Cascade Mall
- Location: Burlington, Washington, United States
- Coordinates: 48°27′44″N 122°20′21″W﻿ / ﻿48.46221°N 122.33929°W
- Address: 201 Cascade Mall Drive
- Opened: 1989
- Closed: June 30, 2020
- Developer: Winmar
- Owner: Burlington Investment Properties
- Stores: 50+ (7 open)
- Anchor tenants: 6 (2 open, 4 vacant)
- Floor area: 595,000 square feet (55,000 m^{2})
- Floors: 1 (2 in AMC Theatres)

= Cascade Mall =

Cascade Mall is a shopping mall in Burlington, Washington, United States that formerly had an interior walkway. Opened in November 1989, the mall's anchor stores are AMC Theatres and TJ Maxx. There are 4 vacant anchor stores that were once 2 Macy's stores, Sears, and JCPenney. Macerich owned the property before selling it to Merlone Geier Partners in January 2017. The mall permanently closed on June 30, 2020, due to the COVID-19 pandemic in Washington. Some stores will be allowed to stay open if they provide essential services, including those on the outer perimeter. As of 2024, the Cascade Mall has been renamed into the Burlington Gallery.

==History==
Cascade Mall was built in 1989 by Winmar Company. Its original anchor stores were JCPenney, The Bon Marché, Troutman's Emporium, and Sears.

Winmar also built an adjacent strip mall called Cross Court, featuring a Target store. The opening of the mall caused many stores to close in nearby Anacortes. The Emporium store later became a second Bon Marché before both Bon Marché stores were re-branded as Macy's.

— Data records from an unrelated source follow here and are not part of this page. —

Lemma prefill_pass_ok c now usage s delayer w H Hw others n :
  enable_priority_preemption c = false -> kv_admission (allocator (ps_mem s)) = Ok n ->
  pass_ok mono gh (allocator (ps_mem s)) s H Hw others -> (forall d, delayer = Some d -> 1 <= dp_size_dim d) ->
  exists ret s' delayer' w', get_new_batch_prefill mono gh chunk steps dict_values shuffle garbage all_gather debug c now usage s delayer w
      = Ok (ret, s', delayer', w') /\
    conserves mono gh s s' H others ret /\ exchanged delayer delayer' w w'.
Proof using Hdict Hshuffle.
  intros Hnp Hn Hs Hdel. assert (Hadm : exists n, kv_admission (allocator (ps_mem s)) = Ok n) by by exists n.
  unfold get_new_batch_prefill. destruct delayer as [d|].
  - specialize (Hdel d eq_refl). set (ask := ask_delayer all_gather c now).
    assert (Hask : forall x y z, in_pass all_gather d w x -> exists b x', ask x y z = Ok (b, x') /\ in_pass all_gather d w x').
    { intros [e w0] y z Hx. unfold ask, ask_delayer. destruct (ask_in_pass all_gather d w e w0 true
        {| PrefillDelayer.running_bs := y; max_prefill_bs := z; max_running_requests := max_running c |} now Hdel Hx) as (b & e1 & w1 & out & -> & Hx1 & _).
      cbn [rbind]. by exists b, (e1, w1). }
    destruct (prefill_raw_ok mono gh _ Hadm ask (in_pass all_gather d w) Hask chunk steps dict_values Hdict shuffle Hshuffle garbage c now s
      (executor_init d usage, w) H Hw others Hnp Hs) as (ret & s' & [e w1] & E & Hco & Hp); [by split; [|left]|].
    rewrite E. cbn [rbind]. destruct (finalize_in_pass all_gather d w e w1 debug (negb (is_none ret)) now Hdel Hp) as (oc & e' & row & Ef & Hc).
    rewrite Ef. cbn [rbind]. eexists ret, s', _, _. split; [done|]. split; [done|]. split; [done|]. by exists row.
  - destruct (prefill_raw_ok mono gh _ Hadm (fun (u : unit) _ _ => Ok (true, u)) (fun _ => True) (fun d _ _ _ => ex_intro _ true (ex_intro _ d (conj eq_refl I)))
      chunk steps dict_values Hdict shuffle Hshuffle garbage c now s tt H Hw others Hnp Hs I) as (ret & s' & u & E & Hco & _).
    rewrite E. cbn [rbind]. by exists ret, s', None, w.
Qed.

(** C13: a prefill pass without preemption and without a request in chunks always
    succeeds and loses no request: the new batch and the waiting queue
    afterwards are the waiting queue before, in which only the cached prefixes
    of requests have changed; nobody is answered.  The tree holds one lock more
    for every request of the batch, on the node its prefix was found at, and
    no slot has moved.  The request that is continued in chunks is one of the
    batch.  With a prefill delayer the rank takes part in exactly one exchange,
    whatever it admits. *)
Theorem prefill_pass_conserves c now usage s delayer w H Hw others n :
  enable_priority_preemption c = false -> kv_admission (allocator (ps_mem s)) = Ok n ->
  pass_ok mono gh (allocator (ps_mem s)) s H Hw others -> (forall d, delayer = Some d -> 1 <= dp_size_dim d) ->
  exists ret s' delayer' w', get_new_batch_prefill mono gh chunk steps dict_values shuffle garbage all_gather debug c now usage s delayer w
      = Ok (ret, s', delayer', w') /\
    conserves mono gh s s' H others ret /\ exchanged delayer delayer' w w'.
Proof using Hdict Hshuffle. apply prefill_pass_ok. Qed.
End pass.

(** ** The batch fits the token allocator *)

Section fits.
Context (mono : nat -> Z) (gh : list tok -> option string -> string) (chunk : bool) (steps : Z).






Context (dict_values : gmap ckey nat -> list nat) (Hdict : forall c, dict_values c ≡ₚ map snd (map_to_list c)).
Context (shuffle : list Req -> list Req) (Hshuffle : forall q, shuffle q ≡ₚ q) (garbage : nat -> Z).



End fits.

(** ** Preemption *)

Section preemption.
Context (mono : nat -> Z) (gh : list tok -> option string -> string) {A : Type} {KV : KVAllocator A} {KL : KVAllocatorLaws A}.
Context (chunk : bool) (steps : Z) {D : Type} (ask : D -> Z -> Z -> result (bool * D)).

Lemma round_input_info r t r' t' : init_next_round_input mono r t = Ok (r', t') -> info r' = info r.
Proof.
  unfold init_next_round_input. intros ([r2 t2] & E & [= <- _])%rbind_ok. cbn [info set_extend_input_len set_pre].
  destruct t as [st|]; [|by injection E as <- _]. by apply rbind_ok in E as ([m st'] & _ & [= <- _]).
Qed.

Lemma add_locked_info (a : PrefillAdder A) r total align res r' a' : add_locked a r total align = Ok (res, r', a') -> info r' = info r.
Proof.
  unfold add_locked. intros (n & _ & E)%rbind_ok. repeat case_match; try done; try (by injection E as _ <- _);
    by apply rbind_ok in E as (x & _ & [= _ <- _]).
Qed.

Lemma add_one_req_info allow (a : PrefillAdder A) r align res r' a' : add_one_req allow a r align = Ok (res, r', a') -> info r' = info r.
Proof.
  unfold add_one_req. destruct allow; cbn [negb]; [|by intros [= _ <- _]]. destruct (_ && _); [by intros [= _ <- _]|].
  destruct (match prefill_max_requests (config a) with Some x => _ | None => _ end); [by intros [= _ <- _]|]. destruct (_ && _).
  - unfold add_one_req_ignore_eos. intros (cur & _ & E)%rbind_ok. apply rbind_ok in E as (tot & _ & E). cbv zeta in E.
    destruct (num_ltb _ _); [by injection E as _ <- _|]. destruct (negb _); [by injection E as _ <- _|].
    destruct (rem_chunk_tokens _) as [ch|]; [destruct (_ <=? ch); [|destruct (ch <=? 0); [by injection E as _ <- _|]]|];
      by apply rbind_ok in E as (x & _ & [= _ <- _]).
  - intros (tot & _ & E)%rbind_ok. destruct (num_leb _ _); [by injection E as _ <- _|]. destruct (_ && _); [by injection E as _ <- _|].
    apply rbind_ok in E as (a1 & _ & E). apply rbind_ok in E as ([[early r1] a2] & El & E). apply rbind_ok in E as (a3 & _ & E).
    apply add_locked_info in El. destruct early; [by injection E as _ <- _|]. by apply rbind_ok in E as (x & _ & [= _ <- _]).
Qed.

(** The loop leaves the requests of the queue in their order, whoever it preempts. *)
Lemma admit_loop_rids c bs : forall todo (a : PrefillAdder A) full d seen a' full' d',
  admit_loop mono gh chunk steps ask c bs a full d todo = Ok (seen, a', full', d') -> rids seen = rids todo.
Proof.
  induction todo as [|r todo IH]; intros a full d seen a' full' d'; [by intros [= <- _ _ _]|]. cbn [admit_loop].
  set (f := if _ <=? zlen (can_run_list a) then true else full). intros ([go a1] & _ & E)%rbind_ok.
  destruct (negb go); [by injection E as <- _ _ _|]. apply rbind_ok in E as ([r1 t1] & E1 & E). apply rbind_ok in E as ([allow d1] & _ & E).
  apply rbind_ok in E as ([[res r2] a2] & E2 & E). apply round_input_info in E1. apply add_one_req_info in E2.
  assert (Er : rid (info r2) = rid (info r)) by (by rewrite E2, E1).
  destruct res; [|injection E as <- _ _ _; simpl; by rewrite Er..].
  apply rbind_ok in E as ([[[seen2 a3] f3] d3] & E3 & [= <- _ _ _]). simpl. rewrite Er. f_equal. by eapply IH.
Qed.
(** * SnapOpinion backend: a shallow embedding of the route handlers

    The repository is a set of Express route handlers (routes/auth.js,
    routes/posts.js) over two Mongoose collections (models/User.js,
    models/Post.js).  Each handler is embedded as a function from the
    store and the request to the new store and the HTTP response.  The
    store holds the two collections and the names of the files in the
    upload directory.

    Conventions.
    - An [ObjectId] is a natural number ([N]); a collection is a finite map
      from [_id] to document, so [findById] is a lookup.
    - Strings are Rocq strings; [toLowerCase] and [trim] act on the ASCII
      letters and the ASCII white space.
    - Numbers that the handlers compute with are integers ([Z]).  The one
      number read with [parseFloat] and [Number] ([durationSec]) is a
      double: the value of the decimal literal rounded to the nearest
      binary64 number, a tie going to the even one, as V8 reads it.  A
      finite double is kept as the rational it is.
    - A field of a JSON body that a handler passes on without a check of
      its type (the password of a login) is a JSON value; the other fields
      are texts.
    - The external collaborators ([validator.isEmail], [bcrypt], [jwt]) are
      fields of an environment record; what the run time supplies on a call
      (the clock, the salt, the name [multer] gives a file) is an argument
      of the handler.  The environment is a configured one: the secret of
      [jwt.sign] is set, so signing succeeds.  The [auth] middleware is not
      part of the embedding: a handler behind it takes the identifier of
      the caller ([req.user._id]) as an argument.
    - [populate] only changes how the author of a post or comment is
      rendered in a response; the responses carry the stored documents.
    - Only [createdAt] of the Mongoose time stamps is stored: no handler
      reads [updatedAt]. *)

From Stdlib Require Import Ascii QArith Qround Qabs Qpower Lqa.
From stdpp Require Import base gmap sets list strings pretty sorting.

In 2012, mall management removed the food court and replaced it with a TJ Maxx.

On October 16, 2014, it was announced that Sears would be closing in January 2015. JCPenney followed suit in 2018. In January 2020, Macy's announced that it would close both of its stores as part of a plan to close 125 stores nationwide, leaving AMC Theatres and TJ Maxx as the only remaining anchor stores left.

Cascade Mall was sold to Merlone Geier Partners in January 2017 for $25 million.

===Mass shooting===

Five people were killed in a mass shooting at the mall on September 23, 2016. The shooter was Arcan Cetin, a 20-year-old immigrant from Turkey.

==Closure and sale==

On June 9, 2020, Cascade Mall announced that it would close permanently as a mall with interior access on June 30, citing the impacts of the COVID-19 pandemic in Washington. The interior is set to close, while exterior-facing tenants will be able to continue to operate. The mall was acquired by Burlington Investment Properties, the owners of the adjacent outlet mall, in April 2023 for $18.5 million. It was rebranded as the Burlington Gallery in 2024 and new tenants were announced with a focus on non-retail uses; these include a church, pickleball club, and restaurants.